# Neurotin and weight gain??



## DonnaDB (Jan 13, 2001)

i am thinking of talking to my doc about trying Neurotin for my pain; however, I have just recently lost 30 pounds after a 6 month round of Prednisone (steroid) for Crohn's and I certainly don't want to put that 30 lbs back on!! What are your experiences with Neurotin and weight gain??


----------



## squrts (Aug 14, 2000)

i also have crohns,but havnt lost weight for years.i started neurontin almost a year ago i think,and have not had a problem with weight gain at all.its been very helpful with pain,i say give it a try.


----------



## DonnaDB (Jan 13, 2001)

oh my gosh squrts, thank you SO MUCH for a word of encouragement!! Sometimes that's all it takes for me to take the plunge!! I have had almost constant pain for the last 3 years but I just cannot go through gaining 30 lbs again!! I'm only 5'1" and add an extra 30 lbs to that and you've got yourself a whole lotta woman!! Thanks for the info, I think I'll give it a shot!


----------



## Albion (Feb 14, 2001)

My roommate in graduate school took Neurontin for seizures, I think.
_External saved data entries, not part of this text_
Lemma uniform_page_size_planned c specs avail kv :
  specs_ok get_dtype_size specs → specs ≠ [] → NoDup specs.*1 → num_gpu_blocks_override c = None → 0 <= avail →
  _get_kv_cache_config_uniform_page_size get_dtype_size c specs avail = Ok kv →
  ∃ p, 0 < p ∧ planned specs avail kv p.
Proof.
  intros Hok Hne Hnd Ho Ha. unfold _get_kv_cache_config_uniform_page_size.
  destruct (py_min _) as [gs|] eqn:Hgs; cbn [mbind outcome_bind]; [|done].
  set (grouped := concat ((λ d, chunks gs d.2) <$> same_type_layers specs)).
  destruct (create_kv_cache_group_specs specs _) as [groups|] eqn:Hg; cbn [mbind outcome_bind]; [|done].
  destruct (get_uniform_page_size _ specs) as [p|] eqn:Hp; cbn [mbind outcome_bind]; [|done].
  destruct (get_num_blocks c _ avail p) as [n|] eqn:Hn; cbn [mbind outcome_bind]; [|done].
  destruct (get_max_concurrency_for_kv_cache_config _ _ _); cbn [mbind outcome_bind]; [|done]. intros [= <-].
  pose proof (get_uniform_page_size_spec specs p Hp) as Hps. destruct (create_groups_spec _ _ _ Hg) as [Hnames _].
  destruct (same_type_layers_spec specs) as [Hsame Hnonempty].
  assert (Hpos : 0 < p) by by eapply uniform_page_positive.
  assert (Hgs0 : 0 < gs).
  { apply py_min_lower in Hgs as [(e & -> & He)%list_elem_of_fmap _]. specialize (Hnonempty e He).
    unfold len. destruct (e.2); [done|]. cbn. lia. }
  assert (Hgrouped : concat grouped = concat (same_type_layers specs).*2).
  { unfold grouped. clear -Hgs0. induction (same_type_layers specs) as [|[s names] d IH]; [done|].
    rewrite !fmap_cons. cbn [concat]. rewrite concat_app, chunks_concat by done. by rewrite IH. }
  assert (Hperm : concat grouped ≡ₚ specs.*1) by by rewrite Hgrouped.
  assert (Htake : take (length groups) grouped = grouped).
  { apply take_ge. by rewrite <- Hnames, length_fmap. }
  rewrite Htake. destruct (get_num_blocks_spec c _ _ _ _ Ho Hpos Hgs0 Ha Hn) as (_ & Hn0 & Hfit & Hmost).
  assert (Hrange : len (range gs) = gs). { unfold len, range, range2. rewrite length_fmap, length_seq. lia. }
  exists p. split; [done|]. split; cbn.
  - by rewrite Hnames.
  - intros g name. by apply (group_specs_planned specs grouped).
  - rewrite <- list_fmap_compose. unfold range, range2. rewrite <- list_fmap_compose, Z.sub_0_r.
    rewrite <- Hperm, <- (transpose_perm grouped (Z.to_nat gs)).
    + apply reflexive_eq. f_equal. apply list_fmap_ext. intros i x _. unfold compose. cbn [shared_by]. by replace (Z.to_nat (0 + Z.of_nat x)) with x by lia.
    + unfold grouped. intros l (row & (e & -> & _)%list_elem_of_fmap & Hl)%elem_of_concat. by eapply chunks_short.
  - intros t g x y (i & -> & _)%list_elem_of_fmap Hin. cbn.
    intros (l & Hl & Hx)%list_elem_of_omap (k & Hk & Hy)%list_elem_of_omap Hxg Hyg.
    apply list_elem_of_lookup_1 in Hl as [ia Hl]. apply list_elem_of_lookup_1 in Hk as [ib Hk].
    assert (layer_names g ∈ grouped) as Hgg by (rewrite <- Hnames; by apply list_elem_of_fmap_2).
    apply list_elem_of_lookup_1 in Hgg as [j Hj]. assert (NoDup (concat grouped)) as Hnd' by by rewrite Hperm.
    assert (ia = j) as -> by (eapply (NoDup_concat_row grouped ia j l _ x); eauto; by eapply list_elem_of_lookup_2).
    assert (ib = j) as -> by (eapply (NoDup_concat_row grouped ib j k _ y); eauto; by eapply list_elem_of_lookup_2).
    congruence.
  - by intros t (i & -> & _)%list_elem_of_fmap.
  - rewrite (zsum_const _ _ (p * n)) by by intros t (i & -> & _)%list_elem_of_fmap.
    unfold len in *. rewrite !length_fmap. lia.
  - unfold len in *. rewrite !length_fmap. lia.
Qed.
End plans.

(** * The order of the groups *)

(** What a comparison must satisfy to order: [lt] may raise where it is not asked. *)
Record ordering {A} (lt : A → A → outcome bool) : Prop := {
  od_irrefl : ∀ x, lt x x ≠ Ok true;
  od_trans : ∀ x y z, lt x y = Ok true → lt y z = Ok true → lt x z = Ok true;
  od_connex : ∀ x y, lt x y = Ok false → x = y ∨ lt y x = Ok true
}.

Lemma int_ordering : ordering int_lt.
Proof.
  unfold int_lt. split.
  - intros x [= H%bool_decide_eq_true]. lia.
  - intros x y z [= H1%bool_decide_eq_true] [= H2%bool_decide_eq_true]. by rewrite bool_decide_eq_true_2 by lia.
  - intros x y [= H%bool_decide_eq_false]. destruct (decide (x = y)); [by left|right]. by rewrite bool_decide_eq_true_2 by lia.
Qed.

Lemma string_ltb_spec (x y : string) : String.ltb x y = true ↔ x ≠ y ∧ String.le x y.
Proof.
  unfold String.ltb, String.le, String.leb. destruct (String.compare x y) eqn:E; split; try done.
  - intros [Hne _]. by apply String.compare_eq_iff in E.
  - intros _. split; [|done]. intros ->. pose proof (String.compare_antisym y y) as H. by rewrite E in H.
  - by intros [_ ?].
Qed.

Lemma string_ordering : ordering (λ x y : string, Ok (String.ltb x y)).
Proof.
  split.
  - by intros x [= [? _]%string_ltb_spec].
  - intros x y z [= [Hn1 H1]%string_ltb_spec] [= [Hn2 H2]%string_ltb_spec]. f_equal. apply string_ltb_spec.
    split; [|by etrans]. intros ->. apply Hn1. by apply (anti_symm String.le).
  - intros x y [= H]. destruct (decide (x = y)); [by left|right]. f_equal. apply string_ltb_spec. split; [done|].
    destruct (total String.le x y) as [Hle|]; [|done]. by rewrite (proj2 (string_ltb_spec x y)) in H.
Qed.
I'm pretty sure it was Neurontin-- is that used for seizures? I remember he said it made him gain quite a bit of weight. He started doing cardio exercise every day and kept the weight off, though.


----------



## Albion (Feb 14, 2001)

Yep, it was Neurontin. I just looked it up. He used it for epilepsy. I saw the monograph for it and it said that only 3% of people who used it gained weight. So that's not bad!See: http://www.rxlist.com/cgi/generic/gabapent_ad.htm


----------



## squrts (Aug 14, 2000)

your welcome donna.i must say,over 600 mgs gives me problems with my urinary tract.its enouth though.3% aint bad albion.


----------



## gfinster (Jan 11, 2001)

I've been on it for four months for sleep disturbance and have had no problems. I did find that taking vit c tended to minimize its effect and also eating late in the evening. It's a relatively safe drug. Check out www.rxlist.com for more technical info.


----------



## DonnaDB (Jan 13, 2001)

Thanks for all of your replys. Next time I see my doc, I;m gonna discuss it with her. I am sick of 24/7 pain!!!!!


----------



## AnneMarie (Dec 4, 2000)

I had pretty good luck with neurontin in terms of my general fibro aches and pains, but I did gain some weight with it (about 8 pounds) and it didn't completely kick my migraines. I am still taking 300 mg. of neurontin at bedtime, but my neuro doc has switched me to a similar drug called Topamax. I take 25 mg. of it twice a day. I don't know how much it helps with fibro, but it does help me sleep better, it stabilizes my mood like the neurontin did, and it is currently being used a lot for migraine prevention. That has been a HUGE problem for me the past two years. Plus, Topamax has the added benefit of causing weight loss in most people. It really curbs your appetite and changes the taste of things. I've lost 5 pounds in the two weeks I've been on it. I just really hope it helps with the headaches. Like I said, neurontin was great for all of the other aches and pains, it just didn't kick the migraines too well.Good luck!AnneMarie


----------



## TroubledHeart (Apr 8, 2002)

i had the worse experience w/neurotin...i had temporary parlysis in my arm w/electrical shocks of pain that went from my neck to my fingertips...in other words the pain was terrrrrrrrrrible...will still not sure what caused this...has this happened to anyone before...we think a nurse my have hit a nerve taking blood...but neurotin turned me into a zombie...basically i was crazy...it was the scarest time of my life...but i have a low tolerance for meds...thankfully that was 2 years ago...IM SO GLAD ITS HELPING ALL OF YOU THOUGH...I think doctors dont always know what to prescibe to their patients when they are intense pain..i think it scares them too...


----------